30 Aktive rückten zu 72 Einsätzen aus

Zu den spektakulärsten Einsätzen des vergangenen Jahres gehörte für die Feuerwehr Bellenberg der Brand eines Baggers auf der Ulmer Straße.
Bild: Wilhelm Schmidd

Bellenberger Wehr schaut zurück auf 2016. „Feuerfüchse“ stehen schon in den Startlöchern

540 „Mannstunden“ bei 72 Einsätzen, davon ein Wohnhausbrand mit Rettung von zwölf Personen und ein Baggerbrand mitten auf der Ulmer Straße, hatten die dreißig Aktiven – davon drei Frauen – der Feuerwehr Bellenberg im vergangenen Jahr abzuarbeiten.

Bürgermeisterin Simone Vogt-Keller, die gleichzeitig Vorsitzende des Fördervereins ist, verwies in ihrem Bericht anlässlich der gleichzeitigen Dienstversammlung der kommunalen Feuerwehr und des Vereins darauf, dass sich die Gemeinde sehr wohl ihrer Pflichtaufgabe bewusst ist, für die Sicherheit der Bürgerschaft zu sorgen Sie belegte dies mit einer Reihe von Details.
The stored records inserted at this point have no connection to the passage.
Lemma wraparound_loop_run r0 name o q k n r out p (Q : unit -> process -> Prop) :
  SIZEOF_HEADER + 4 <= q_slot_size q -> 4 <= q_capacity q -> 0 <= r -> r + Z.of_nat n <= 1000000 ->
  at_queue name o (ints q k (4 * r) (4 * r) []) q out p ->
  (forall p', at_queue name o (ints q k (4 * (r + Z.of_nat n)) (4 * (r + Z.of_nat n)) []) q out p' -> Q tt p') ->
  succeeds concurrent_lines r0 (wraparound_loop out0 q n r) p Q.
Proof.
  intros Hs Hc. revert r p. induction n as [|n IH]; intros r p Hr Hn Ha HQ; cbn [wraparound_loop].
  - apply s_ret, HQ. by rewrite Z.add_0_r.
  - apply s_bind. eapply (s_push_loop _ _ _ q k Hs); [exact Ha|unfold zlen; simpl; lia|lia|lia|]. intros p1 Ha1.
    apply s_bind. eapply s_pop_loop; [done|rewrite app_nil_r; exact Ha1|lia..|]. intros p2 Ha2.
    apply s_bind, s_increment; [lia|].
    apply IH; [lia|lia|by replace (4 * (r + 1)) with (4 * r + Z.of_nat 4) by lia|].
    intros p3 Ha3. apply HQ. by replace (r + Z.of_nat (S n)) with (r + 1 + Z.of_nat n) by lia.
Qed.

Lemma rapid_cycle_passes : says concurrent_lines "rapid push/pop cycle" (test_rapid_cycle out0).
Proof.
  intros r0 p. unfold test_rapid_cycle. begin_concurrent 4 64. apply s_bind.
  eapply cycle_loop_run; [exact Hs|by rewrite Hcap|lia..|exact Ha|]. clear Ha. intros p1 Ha.
  apply s_bind. eapply s_empty; [exact Ha|done|]. clear Ha. intros p2 Ha. rewrite Hp in Ha.
  by eapply s_finish.
Qed.

Lemma wraparound_passes : says concurrent_lines "buffer wraparound" (test_wraparound out0).
Proof.
  intros r0 p. unfold test_wraparound. begin_concurrent 3 64. apply s_bind.
  eapply wraparound_loop_run; [exact Hs|by rewrite Hcap|lia..|exact Ha|]. clear Ha. intros p1 Ha.
  apply s_bind. eapply s_empty; [exact Ha|done|]. clear Ha. intros p2 Ha. rewrite Hp in Ha.
  by eapply s_finish.
Qed.

Lemma fill_drain_passes : says concurrent_lines "fill and drain" (test_fill_drain out0).
Proof.
  intros r0 p. unfold test_fill_drain. begin_concurrent 6 32. apply s_bind.
  eapply (s_push_loop _ _ _ q 6 Hs); [exact Ha|by rewrite Hcap|lia..|]. clear Ha. intros p1 Ha.
  apply s_bind. eapply s_full; [exact Ha|by rewrite Hcap|]. clear Ha. intros p2 Ha.
  apply s_bind. eapply s_pop_loop; [done|rewrite app_nil_r; exact Ha|lia..|]. clear Ha. intros p3 Ha.
  apply s_bind. eapply s_empty; [exact Ha|done|]. clear Ha. intros p4 Ha. rewrite Hp in Ha.
  by eapply s_finish.
Qed.
End Concurrent.

(** ** The theorems *)

Definition test_names : list string :=
  ["open_close"; "push_pop"; "empty_full"; "peek_release"; "reserve_commit"; "metrics"; "fill_level";
   "diagnose"; "strerror"].

(** What the two programs print when no assertion fails. *)
Definition api_report : list byte :=
  render_all ([Lit "NABD API Unit Tests"; nl; Lit "==================="; nl; nl] ++
    concat (map (fun name => [Lit "  Testing "; Lit name; Lit "... "; Lit "OK"; nl]) test_names) ++
    [nl; Dec 9; Lit " tests passed!"; nl]).

Definition concurrent_report : list byte :=
  render_all ([Lit "NABD Concurrency Tests"; nl; Lit "======================"; nl; nl] ++
    concat (map (fun name => [Lit "  Testing "; Lit name; Lit "... "; Lit "OK"; nl])
      ["rapid push/pop cycle"; "buffer wraparound"; "fill and drain"])).

Lemma s_run_test r0 name t i out p (Q : Z -> process -> Prop) :
  passes api_lines t -> - 2 ^ 31 <= i + 1 < 2 ^ 31 -> p_stdout p = render_all out ->
  (forall p', p_stdout p' = render_all (out ++ [Lit "  Testing "; Lit name; Lit "... "; Lit "OK"; nl]) -> Q (i + 1) p') ->
  succeeds api_lines r0 (RUN_TEST name t i) p Q.
Proof.
  intros Ht Hi Ho HQ. apply s_bind, s_printf. intros p1 Ho1. apply s_bind. eapply s_mono; [apply Ht|].
  intros [] p2 Ho2. apply s_bind, s_printf. intros p3 Ho3. apply s_increment; [done|]. apply HQ.
  by rewrite Ho3, Ho2, Ho1, Ho, <- !render_all_app, <- app_assoc.
Qed.

Section Theorems.
Context {P : Posix} {L : PosixLaws P}.

(** C21: The API tests pass.  On every operating system that behaves as documented and lets the
    program unlink its own name ([unlink_works]: without that a queue left half created
    could be attached), whatever the uninitialised variables contain, [main] of
    test_api.c does nothing undefined, and either returns 0 having printed the success of
    all nine tests, or is aborted by an assertion that [nabd_open] or [nabd_diagnose]
    succeeded, and then the system has refused the program at least one valid request; no
    other assertion ever fails, and none fails on a system that refuses nothing. *)
Theorem api_tests_pass stats0 buf0 small0 data0 len0 slot0 metrics0 text0 diagnostic0 s :
  unlink_works API_QUEUE ->
  zlen buf0 = 128 -> zlen small0 = 64 -> zlen text0 = 512 ->
  wp (api_main stats0 buf0 small0 data0 len0 slot0 metrics0 text0 diagnostic0) (Process s [] [] 0)
    (fun v p => match v with
                | Ran code => code = 0 /\ p_stdout p = api_report
                | Aborted line => line ∈ api_lines /\ refusal s (p_sys p)
                end).
Proof.
  intros U Hbuf Hsmall Htext.
  assert (succeeds api_lines (s_refused s)
    (api_main stats0 buf0 small0 data0 len0 slot0 metrics0 text0 diagnostic0)
    (Process s [] [] 0) (fun code p => code = 0 /\ p_stdout p = api_report)) as Hs.
  2: { eapply wp_mono; [by apply Hs|]. intros [code|line] p; [by intros [_ ?]|done]. }
  unfold api_main. apply s_bind, s_printf. intros p1 Ho. apply s_bind, s_printf. intros p2 Ho2.
  rewrite Ho in Ho2. cbn [p_stdout app] in Ho2. rewrite <- render_all_app in Ho2.
  apply s_bind. eapply s_run_test; [apply open_close_passes|done|exact Ho2|]. intros p3 Ho3.
  apply s_bind. eapply s_run_test; [by apply push_pop_passes|done|exact Ho3|]. intros p4 Ho4.
  apply s_bind. eapply s_run_test; [apply empty_full_passes|done|exact Ho4|]. intros p5 Ho5.
  apply s_bind. eapply s_run_test; [apply peek_release_passes|done|exact Ho5|]. intros p6 Ho6.
  apply s_bind. eapply s_run_test; [by apply reserve_commit_passes|done|exact Ho6|]. intros p7 Ho7.
  apply s_bind. eapply s_run_test; [by apply metrics_passes|done|exact Ho7|]. intros p8 Ho8.
  apply s_bind. eapply s_run_test; [apply fill_level_passes|done|exact Ho8|]. intros p9 Ho9.
  apply s_bind. eapply s_run_test; [apply diagnose_passes|done|exact Ho9|]. intros p10 Ho10.
  apply s_bind. eapply s_run_test; [apply strerror_passes|done|exact Ho10|]. intros p11 Ho11.
  apply s_bind, s_printf. intros p12 Ho12. apply s_bind, (s_cleanup api_lines). intros ? p13 Ho13 _.
  apply s_ret. split; [done|]. rewrite Ho13, Ho12, Ho11. clear. by vm_compute.
Qed.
Gleichzeitig betonte sie die Notwendigkeit des vorbeugenden Brandschutzes sowohl in öffentlichen Gebäuden als auch in Firmen und Privatwohnungen. Die Rauchmelderpflicht, Sicherheitswachen bei Veranstaltungen und ein Brandschutzkonzept für die Turn-und Festhalle, das derzeit von einem Sachverständigen ausgearbeitet wird, nannte sie als Beispiele.

Aber auch anspruchsvolle Einsätze und Unwetterereignisse hätten die Wehr stark gefordert, wofür sie der Mannschaft mit Kommandant Werner Denzel und seinen Führungskräften dankte. Besonderer Dank galt auch den Verantwortlichen für die zehn Feuerwehranwärter im Alter von zwölf bis 17 Jahren umfassende Jugendfeuerwehr und die aus 23 Kindern von sechs bis elf Jahren bestehende „Feuerfüchse“-Gruppe. Für die Unterstützung zahlreicher Veranstaltungen im Dorf sowie die stets gute Zusammenarbeit mit der Gemeindeverwaltung dankte sie ebenfalls und gab darüber hinaus einen Rückblick auf die vereinsinternen Anlässe.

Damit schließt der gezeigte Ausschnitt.